Enterprise

Lifecycle Operations for Vespa on Kubernetes

The ConfigServer and Vespa Application Pods have built-in resilience and recovery capabilities; they are automatically recovered during failures and gracefully shut down during maintenance or scaling operations to preserve data integrity.

Automatic Recovery

Vespa relies on standard Kubernetes controllers to detect and restart crashed Pods. If a container exits unexpectedly (e.g., OOMKilled or application crash), the kubelet will automatically restart it.

However, the ConfigServers track the health history of every Pod. To prevent a "crash loop" from causing cascading failures or constantly churning resources, the system implements a strict throttling mechanism. The ConfigServers allow a maximum of 2 involuntary Pod disruptions per 24-hour period for a given Vespa Application. If this limit is exceeded, the ConfigServer stops automatically failing these Pods and will require human intervention to investigate the root cause.

Graceful Shutdown

To prevent query failures or data loss during termination, a PreStop Hook is placed on every ConfigServer and Vespa Application Pod. During a voluntary disruption, this hook ensures that existing traffic is drained and that data is flushed before killing the Pod.

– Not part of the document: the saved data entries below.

Section events.
Context `{!Env}.

Lemma run_part_campaigns p w :
  env_persister = true -> term_small w -> campaigns w (run_part p w).
Proof.
  intros Hp Ht. destruct p; simpl.
  - rewrite run_bind, run_getg. destruct (_ && _); simpl when; [by apply OnElectionTimeout_campaigns|].
    by apply evolves_campaigns.
  - apply evolves_campaigns, evolves_CheckHeartbeatTimeout.
  - apply evolves_campaigns, evolves_CheckSnapshotTimeout.
Qed.

Lemma run_log_event_campaigns e w :
  env_persister = true -> term_small w -> server_id_ (group_ w) <> -1 -> campaigns w (run_log_event e w).
Proof. intros. destruct e; [by apply run_part_campaigns|by apply run_event_campaigns]. Qed.

Lemma logs_ignore {A} (m : M A) : keeps logs m -> keeps logs (ignore m).
Proof. intros ?. unfold ignore. keeps_solve. Qed.

Lemma run_log_event_promotes e w : other_event e -> term_small w -> promotes w (run_log_event e w).
Proof.
  intros He Ht. assert (forall m : M unit, keeps logs m -> promotes w (m w)) as Hl by (intros m Hm; left; apply Hm).
  destruct e as [[]|e]; simpl run_log_event; [|by apply Hl, logs_CheckHeartbeatTimeout|
    by apply Hl, logs_CheckSnapshotTimeout|].
  - simpl. rewrite run_bind, run_getg. destruct (_ && _); simpl when; [by apply OnElectionTimeout_promotes|by left].
  - destruct e; try done; simpl run_event;
      [by apply OnElectionTimeout_promotes| | |by apply HandlePreVoteResponse_promotes|..];
      apply Hl; try apply logs_ignore; auto with keeps.
Qed.

End events.

(** ** AppendEntries and the log *)

(** ** The first phase *)

Lemma keeps_calm_kept {A} (m : M A) : keeps calm m -> keeps kept m.
Proof. apply keeps_mono, calm_kept. Qed.
#[local] Hint Resolve keeps_calm_kept | 4 : keeps.
Ltac kept_leaf :=
  apply keeps_modify; intros ?; unfold kept, snap; split_and!; try reflexivity;
  eexists []; (split; [|by constructor]); proj_simp; rewrite ?requests_of_app, app_nil_r; simpl;
  rewrite ?app_nil_r; reflexivity.
#[local] Hint Extern 1 (keeps kept (modify _)) => kept_leaf : keeps.
#[local] Hint Extern 1 (keeps kept (putg _)) => kept_leaf : keeps.
#[local] Hint Extern 1 (keeps kept (emit _)) => kept_leaf : keeps.
#[local] Hint Extern 1 (keeps kept (getg _)) => (eapply keeps_gets; apply _) : keeps.

(** What the second phase does besides changing the log. *)
Definition follows (w w' : Node) : Prop :=
  server_id_ (group_ w') = server_id_ (group_ w) /\ role_ (group_ w') = role_ (group_ w) /\
  current_term_ (group_ w') = current_term_ (group_ w) /\ snap w <= snap w' /\
  exists rs, requests_of (trace_ w') = requests_of (trace_ w) ++ rs /\
    (role_ (group_ w) <> LEADER -> 0 <= snap w -> snap w' = 0 -> empty_requests rs).

#[global] Instance follows_preorder : PreOrder follows.
Proof.
  split.
  - intros w. split_and!; try done. exists []. split; [by rewrite app_nil_r|constructor].
  - intros w1 w2 w3 (?&Hr&?&?&rs&E&He) (?&?&?&?&rs'&E'&He'). split_and!; [congruence..|lia|].
    exists (rs ++ rs'). split; [by rewrite E', E, app_assoc|]. intros Hl Hs1 Hs3.
    apply Forall_app_2; [apply He|apply He']; congruence || lia.
Qed.

Lemma calm_follows w w' : calm w w' -> follows w w'.
Proof. intros (?&?&?&?&?&rs&?&?). split_and!; [done..|lia|]. by exists rs. Qed.

Lemma leads_logs_follows w w' : leads w w' -> logs w w' -> follows w w'.
Proof.
  intros (?&?&?&?&_) (_&_&_&rs&E&Hd). split_and!; try done. exists rs. split; [done|].
  intros Hl Hs Hs'. destruct (Hd Hs Hs') as (ds&_&_&Hn). by apply Hn.
Qed.
(** C23. Whatever a new node goes through and whatever fails on the way, after each
    start, stop or other event that does not end the process: a running node has
    its open persister with the log persister's threads and, of the services it
    owns, the network, the timer service with an active tick and, if configured,
    the HTTP server's object; it has its apply thread exactly if no start was ended
    by an exception of the HTTP server ([server_exception_without_applying] is such
    a start); a node that has not started, or was refused with an error status,
    has no apply thread and runs none of the services it owns; a stopped one, also
    after a timeout once the shutdown thread has come to its end, has no log
    persister threads either. *)
Theorem node_up_or_down s events s' thrown :
  state_ (nl_node s) = kInitialized -> infra_down s -> nl_apply_thread s = false -> ts_next_timer_id (nl_timer s) = 1 ->
  Z.of_nat (length events) < UINT64_MAX - 1 -> node_run s events = Some (s', thrown) -> life_ok thrown s'.
Proof.
  intros Hst Hd Ht Hn Hl Hrun.
  assert (node_inv (1 + Z.of_nat (length events)) thrown s') as [Hok _]; [|done].
  revert s' thrown Hrun. induction events as [|e es IH] using rev_ind; intros s' thrown.
  { intros [= <- <-]. split; [|simpl; lia]. unfold life_ok. by rewrite Hst. }
  unfold node_run. rewrite foldl_app, length_app in *. simpl. fold (node_run s es).
  destruct (node_run s es) as [[t x]|]; [|done]. simpl. intros E. apply fmap_Some in E as (t'&E&[= -> ->]).
  replace (1 + Z.of_nat (length es + 1)) with (1 + Z.of_nat (length es) + 1) by lia.
  eapply node_step_inv; [simpl in Hl; lia| |done]. apply IH; [simpl in Hl; lia|done].
Qed.

End life.

(** ** Witness, and what a second start finds *)

Definition life_env : Env := sample_env true true 0.
Definition stored : list RaftLogEntry := [mkEntry 1 1 "a" "" 0; mkEntry 2 1 "b" "" 0].
Definition life_node : Node := mkNode (sample_group 1 [2; 3] false false) kInitialized false None ∅ [].
Definition new_life : NodeLife := mkNodeLife life_node false LpNone Transport_new TimerSvc_new 0 false false.

(** The listener can be opened or not; the HTTP server starts or throws. *)
Definition life_outcome (bind server : option string) : NodeOutcome :=
  mkNodeOutcome (mkStartAnswers StOK None None true stored StOK) true (fun _ => bind) None 4 server.

(** A start that cannot listen, one that can, and a stop with a timeout after
    three phases. *)
Definition life_events : list NodeEvent :=
  [NStart (life_outcome (Some "address in use") None); NStart (life_outcome None None); NStop (Some 3%nat)].

Lemma node_up_or_down_witness :
  exists s', @node_run life_env true false true "0.0.0.0:9001" new_life life_events = Some (s', false) /\
    state_ (nl_node s') = kStopped /\ infra_down s' /\ nl_log_persister s' <> LpRunning.
Proof.
  assert ((fun s => (state_ (nl_node s.1), s.2)) <$> @node_run life_env true false true "0.0.0.0:9001" new_life life_events
    = Some (kStopped, false)) as Hs by (vm_compute; reflexivity).
  destruct (@node_run life_env true false true "0.0.0.0:9001" new_life life_events) as [[s' x]|] eqn:E; [|done].
  injection Hs as Hs ->.
  pose proof (@node_up_or_down life_env true false true "0.0.0.0:9001" new_life life_events s' false eq_refl
    ltac:(by split_and!) eq_refl eq_refl ltac:(unfold UINT64_MAX; simpl; lia) E) as Hok.
  unfold life_ok in Hok. rewrite Hs in Hok. destruct Hok as (Hd&_&Hl). exists s'. split_and!; [done|done|by apply Hd|done].
Defined.

(** The state after some starts: of the node, the log persister, the persister,
    the network and the apply thread, the number of entries and the index of the
    entry found as number 3. *)
Definition after_starts (os : list NodeOutcome) :=
  (fun s => (state_ (nl_node s), nl_log_persister s, nl_persister s, tr_running (nl_network s), nl_apply_thread s,
             log_size (log_ (group_ (nl_node s))), index_ <$> GetEntry (log_ (group_ (nl_node s))) 3)) <$> (fst <$>
  @node_run life_env true false true "0.0.0.0:9001" new_life (NStart <$> os)).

Two types of disruptions exist in Kubernetes:

Type	Scenario	Behavior
Voluntary Disruption	Scaling down, rolling upgrades, or node maintenance.	The preStop hook detects a voluntary disruption, stops the Vespa Container cluster from accepting new traffic, flushes in-memory data to disk for Content clusters, and ensures a clean exit before the Pod is deleted.
Involuntary Disruption	Node hardware failure, kernel panic, or eviction.	Kubernetes initiates the termination. The preStop hook attempts to run to flush data and close connections. However, if the Pod is lost abruptly. the hook cannot run, and recovery relies on Vespa's data replication.

Pod Disruption Budget

Defining a PodDisruptionBudget (PBD) is not supported for Vespa on Kubernetes. The ConfigServers will override any PBD with its own orchestration policy.

Application Pod Resources

For Vespa Application Pods, the resources for each Pod, the number of Pods in a Vespa cluster, and the group configuration can be updated through the <services> element in the application package. Refer to the specification for more details.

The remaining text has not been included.